(Collected data entries)
::::::::

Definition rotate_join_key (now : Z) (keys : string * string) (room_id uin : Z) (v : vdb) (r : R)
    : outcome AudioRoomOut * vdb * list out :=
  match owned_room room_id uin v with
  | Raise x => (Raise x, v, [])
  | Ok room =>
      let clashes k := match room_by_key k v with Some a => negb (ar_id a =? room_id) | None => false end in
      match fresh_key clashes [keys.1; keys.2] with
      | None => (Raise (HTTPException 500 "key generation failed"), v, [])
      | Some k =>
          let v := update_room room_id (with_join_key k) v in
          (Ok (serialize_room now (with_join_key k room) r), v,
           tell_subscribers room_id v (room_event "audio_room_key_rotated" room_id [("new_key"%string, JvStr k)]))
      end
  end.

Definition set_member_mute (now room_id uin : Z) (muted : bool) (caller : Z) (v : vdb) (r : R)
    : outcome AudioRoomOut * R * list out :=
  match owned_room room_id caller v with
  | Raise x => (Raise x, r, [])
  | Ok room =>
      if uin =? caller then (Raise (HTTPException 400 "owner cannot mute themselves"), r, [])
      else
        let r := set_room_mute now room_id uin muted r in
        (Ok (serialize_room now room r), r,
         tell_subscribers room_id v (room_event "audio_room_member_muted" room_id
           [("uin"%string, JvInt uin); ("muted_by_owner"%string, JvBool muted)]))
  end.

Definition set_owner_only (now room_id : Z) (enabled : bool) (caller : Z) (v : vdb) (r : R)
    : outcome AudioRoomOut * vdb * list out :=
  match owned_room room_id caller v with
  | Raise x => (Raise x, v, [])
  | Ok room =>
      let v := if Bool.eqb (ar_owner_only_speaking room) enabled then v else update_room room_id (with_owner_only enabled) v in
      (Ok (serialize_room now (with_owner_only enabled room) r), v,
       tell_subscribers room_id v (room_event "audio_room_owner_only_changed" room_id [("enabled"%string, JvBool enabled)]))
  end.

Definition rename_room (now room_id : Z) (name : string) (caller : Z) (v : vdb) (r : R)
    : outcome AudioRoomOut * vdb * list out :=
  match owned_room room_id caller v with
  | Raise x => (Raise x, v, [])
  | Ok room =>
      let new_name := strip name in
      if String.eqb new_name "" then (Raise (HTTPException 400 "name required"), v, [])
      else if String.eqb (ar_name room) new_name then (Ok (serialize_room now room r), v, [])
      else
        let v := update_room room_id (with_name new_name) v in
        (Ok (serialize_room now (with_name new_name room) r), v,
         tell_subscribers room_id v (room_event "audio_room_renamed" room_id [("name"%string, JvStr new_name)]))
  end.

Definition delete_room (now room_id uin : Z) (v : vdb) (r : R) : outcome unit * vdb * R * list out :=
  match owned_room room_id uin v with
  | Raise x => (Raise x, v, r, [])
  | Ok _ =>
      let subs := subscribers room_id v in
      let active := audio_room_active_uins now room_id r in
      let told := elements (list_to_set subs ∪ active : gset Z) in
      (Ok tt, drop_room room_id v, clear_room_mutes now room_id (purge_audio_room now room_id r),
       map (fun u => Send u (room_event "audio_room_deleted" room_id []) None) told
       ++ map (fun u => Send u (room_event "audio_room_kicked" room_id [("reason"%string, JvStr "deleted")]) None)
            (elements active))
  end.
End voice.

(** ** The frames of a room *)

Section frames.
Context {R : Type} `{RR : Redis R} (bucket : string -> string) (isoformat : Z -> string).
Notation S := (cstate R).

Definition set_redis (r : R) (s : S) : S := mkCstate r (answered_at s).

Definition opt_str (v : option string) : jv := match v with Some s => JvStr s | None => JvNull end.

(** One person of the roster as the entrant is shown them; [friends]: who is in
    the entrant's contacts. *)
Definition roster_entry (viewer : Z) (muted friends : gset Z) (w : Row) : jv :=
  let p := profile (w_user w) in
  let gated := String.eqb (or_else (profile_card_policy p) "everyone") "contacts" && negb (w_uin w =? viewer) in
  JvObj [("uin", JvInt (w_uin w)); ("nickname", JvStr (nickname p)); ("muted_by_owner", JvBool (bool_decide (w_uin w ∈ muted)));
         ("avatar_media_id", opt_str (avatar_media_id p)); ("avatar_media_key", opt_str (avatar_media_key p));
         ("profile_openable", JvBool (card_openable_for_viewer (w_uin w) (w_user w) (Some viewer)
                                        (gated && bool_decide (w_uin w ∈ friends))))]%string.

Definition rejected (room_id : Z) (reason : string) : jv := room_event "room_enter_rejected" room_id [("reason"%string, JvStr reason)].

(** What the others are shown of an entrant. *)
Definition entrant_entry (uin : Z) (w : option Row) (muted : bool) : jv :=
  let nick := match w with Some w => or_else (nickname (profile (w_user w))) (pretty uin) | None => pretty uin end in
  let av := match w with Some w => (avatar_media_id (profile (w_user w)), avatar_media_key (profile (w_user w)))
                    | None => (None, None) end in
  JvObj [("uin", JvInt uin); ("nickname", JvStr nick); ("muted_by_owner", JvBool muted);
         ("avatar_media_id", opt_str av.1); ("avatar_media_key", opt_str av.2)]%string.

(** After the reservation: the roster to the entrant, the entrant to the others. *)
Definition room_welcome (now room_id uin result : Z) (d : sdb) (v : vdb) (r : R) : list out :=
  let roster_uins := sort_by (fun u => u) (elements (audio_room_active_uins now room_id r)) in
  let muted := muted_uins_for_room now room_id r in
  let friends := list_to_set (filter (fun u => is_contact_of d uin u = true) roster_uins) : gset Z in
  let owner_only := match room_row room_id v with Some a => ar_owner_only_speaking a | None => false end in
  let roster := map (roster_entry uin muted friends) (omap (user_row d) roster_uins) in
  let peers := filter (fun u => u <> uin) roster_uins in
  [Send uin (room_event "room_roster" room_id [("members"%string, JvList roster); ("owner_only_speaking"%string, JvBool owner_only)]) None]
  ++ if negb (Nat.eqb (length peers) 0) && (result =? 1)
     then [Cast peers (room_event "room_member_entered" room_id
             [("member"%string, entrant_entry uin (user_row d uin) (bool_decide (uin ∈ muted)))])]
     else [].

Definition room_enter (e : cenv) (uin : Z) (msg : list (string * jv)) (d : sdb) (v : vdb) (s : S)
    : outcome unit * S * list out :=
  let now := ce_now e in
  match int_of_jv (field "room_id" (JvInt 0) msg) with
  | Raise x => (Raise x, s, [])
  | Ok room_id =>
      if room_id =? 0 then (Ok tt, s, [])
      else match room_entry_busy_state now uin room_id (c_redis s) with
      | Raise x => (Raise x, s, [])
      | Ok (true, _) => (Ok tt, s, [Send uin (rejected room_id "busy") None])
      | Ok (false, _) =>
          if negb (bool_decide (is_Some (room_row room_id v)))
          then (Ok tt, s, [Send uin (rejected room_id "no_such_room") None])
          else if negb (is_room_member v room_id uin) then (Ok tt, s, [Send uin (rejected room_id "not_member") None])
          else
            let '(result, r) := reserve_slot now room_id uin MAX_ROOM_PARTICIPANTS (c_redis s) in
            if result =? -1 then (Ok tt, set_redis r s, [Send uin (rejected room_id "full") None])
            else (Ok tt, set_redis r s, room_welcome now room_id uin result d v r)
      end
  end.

::::::::

**TASK ITEM**
Every entry should be reproduced exactly, with no part omitted.

**PROBLEM SOLUTION**
Definition rotate_join_key (now : Z) (keys : string * string) (room_id uin : Z) (v : vdb) (r : R)
    : outcome AudioRoomOut * vdb * list out :=
  match owned_room room_id uin v with
  | Raise x => (Raise x, v, [])
  | Ok room =>
      let clashes k := match room_by_key k v with Some a => negb (ar_id a =? room_id) | None => false end in
      match fresh_key clashes [keys.1; keys.2] with
      | None => (Raise (HTTPException 500 "key generation failed"), v, [])
      | Some k =>
          let v := update_room room_id (with_join_key k) v in
          (Ok (serialize_room now (with_join_key k room) r), v,
           tell_subscribers room_id v (room_event "audio_room_key_rotated" room_id [("new_key"%string, JvStr k)]))
      end
  end.

Definition set_member_mute (now room_id uin : Z) (muted : bool) (caller : Z) (v : vdb) (r : R)
    : outcome AudioRoomOut * R * list out :=
  match owned_room room_id caller v with
  | Raise x => (Raise x, r, [])
  | Ok room =>
      if uin =? caller then (Raise (HTTPException 400 "owner cannot mute themselves"), r, [])
      else
        let r := set_room_mute now room_id uin muted r in
        (Ok (serialize_room now room r), r,
         tell_subscribers room_id v (room_event "audio_room_member_muted" room_id
           [("uin"%string, JvInt uin); ("muted_by_owner"%string, JvBool muted)]))
  end.

Definition set_owner_only (now room_id : Z) (enabled : bool) (caller : Z) (v : vdb) (r : R)
    : outcome AudioRoomOut * vdb * list out :=
  match owned_room room_id caller v with
  | Raise x => (Raise x, v, [])
  | Ok room =>
      let v := if Bool.eqb (ar_owner_only_speaking room) enabled then v else update_room room_id (with_owner_only enabled) v in
      (Ok (serialize_room now (with_owner_only enabled room) r), v,
       tell_subscribers room_id v (room_event "audio_room_owner_only_changed" room_id [("enabled"%string, JvBool enabled)]))
  end.

Definition rename_room (now room_id : Z) (name : string) (caller : Z) (v : vdb) (r : R)
    : outcome AudioRoomOut * vdb * list out :=
  match owned_room room_id caller v with
  | Raise x => (Raise x, v, [])
  | Ok room =>
      let new_name := strip name in
      if String.eqb new_name "" then (Raise (HTTPException 400 "name required"), v, [])
      else if String.eqb (ar_name room) new_name then (Ok (serialize_room now room r), v, [])
      else
        let v := update_room room_id (with_name new_name) v in
        (Ok (serialize_room now (with_name new_name room) r), v,
         tell_subscribers room_id v (room_event "audio_room_renamed" room_id [("name"%string, JvStr new_name)]))
  end.

Definition delete_room (now room_id uin : Z) (v : vdb) (r : R) : outcome unit * vdb * R * list out :=
  match owned_room room_id uin v with
  | Raise x => (Raise x, v, r, [])
  | Ok _ =>
      let subs := subscribers room_id v in
      let active := audio_room_active_uins now room_id r in
      let told := elements (list_to_set subs ∪ active : gset Z) in
      (Ok tt, drop_room room_id v, clear_room_mutes now room_id (purge_audio_room now room_id r),
       map (fun u => Send u (room_event "audio_room_deleted" room_id []) None) told
       ++ map (fun u => Send u (room_event "audio_room_kicked" room_id [("reason"%string, JvStr "deleted")]) None)
            (elements active))
  end.
End voice.

(** ** The frames of a room *)

Section frames.
Context {R : Type} `{RR : Redis R} (bucket : string -> string) (isoformat : Z -> string).
Notation S := (cstate R).

Definition set_redis (r : R) (s : S) : S := mkCstate r (answered_at s).

Definition opt_str (v : option string) : jv := match v with Some s => JvStr s | None => JvNull end.

(** One person of the roster as the entrant is shown them; [friends]: who is in
    the entrant's contacts. *)
Definition roster_entry (viewer : Z) (muted friends : gset Z) (w : Row) : jv :=
  let p := profile (w_user w) in
  let gated := String.eqb (or_else (profile_card_policy p) "everyone") "contacts" && negb (w_uin w =? viewer) in
  JvObj [("uin", JvInt (w_uin w)); ("nickname", JvStr (nickname p)); ("muted_by_owner", JvBool (bool_decide (w_uin w ∈ muted)));
         ("avatar_media_id", opt_str (avatar_media_id p)); ("avatar_media_key", opt_str (avatar_media_key p));
         ("profile_openable", JvBool (card_openable_for_viewer (w_uin w) (w_user w) (Some viewer)
                                        (gated && bool_decide (w_uin w ∈ friends))))]%string.

Definition rejected (room_id : Z) (reason : string) : jv := room_event "room_enter_rejected" room_id [("reason"%string, JvStr reason)].

(** What the others are shown of an entrant. *)
Definition entrant_entry (uin : Z) (w : option Row) (muted : bool) : jv :=
  let nick := match w with Some w => or_else (nickname (profile (w_user w))) (pretty uin) | None => pretty uin end in
  let av := match w with Some w => (avatar_media_id (profile (w_user w)), avatar_media_key (profile (w_user w)))
                    | None => (None, None) end in
  JvObj [("uin", JvInt uin); ("nickname", JvStr nick); ("muted_by_owner", JvBool muted);
         ("avatar_media_id", opt_str av.1); ("avatar_media_key", opt_str av.2)]%string.

(** After the reservation: the roster to the entrant, the entrant to the others. *)
Definition room_welcome (now room_id uin result : Z) (d : sdb) (v : vdb) (r : R) : list out :=
  let roster_uins := sort_by (fun u => u) (elements (audio_room_active_uins now room_id r)) in
  let muted := muted_uins_for_room now room_id r in
  let friends := list_to_set (filter (fun u => is_contact_of d uin u = true) roster_uins) : gset Z in
  let owner_only := match room_row room_id v with Some a => ar_owner_only_speaking a | None => false end in
  let roster := map (roster_entry uin muted friends) (omap (user_row d) roster_uins) in
  let peers := filter (fun u => u <> uin) roster_uins in
  [Send uin (room_event "room_roster" room_id [("members"%string, JvList roster); ("owner_only_speaking"%string, JvBool owner_only)]) None]
  ++ if negb (Nat.eqb (length peers) 0) && (result =? 1)
     then [Cast peers (room_event "room_member_entered" room_id
             [("member"%string, entrant_entry uin (user_row d uin) (bool_decide (uin ∈ muted)))])]
     else [].

Definition room_enter (e : cenv) (uin : Z) (msg : list (string * jv)) (d : sdb) (v : vdb) (s : S)
    : outcome unit * S * list out :=
  let now := ce_now e in
  match int_of_jv (field "room_id" (JvInt 0) msg) with
  | Raise x => (Raise x, s, [])
  | Ok room_id =>
      if room_id =? 0 then (Ok tt, s, [])
      else match room_entry_busy_state now uin room_id (c_redis s) with
      | Raise x => (Raise x, s, [])
      | Ok (true, _) => (Ok tt, s, [Send uin (rejected room_id "busy") None])
      | Ok (false, _) =>
          if negb (bool_decide (is_Some (room_row room_id v)))
          then (Ok tt, s, [Send uin (rejected room_id "no_such_room") None])
          else if negb (is_room_member v room_id uin) then (Ok tt, s, [Send uin (rejected room_id "not_member") None])
          else
            let '(result, r) := reserve_slot now room_id uin MAX_ROOM_PARTICIPANTS (c_redis s) in
            if result =? -1 then (Ok tt, set_redis r s, [Send uin (rejected room_id "full") None])
            else (Ok tt, set_redis r s, room_welcome now room_id uin result d v r)
      end
  end.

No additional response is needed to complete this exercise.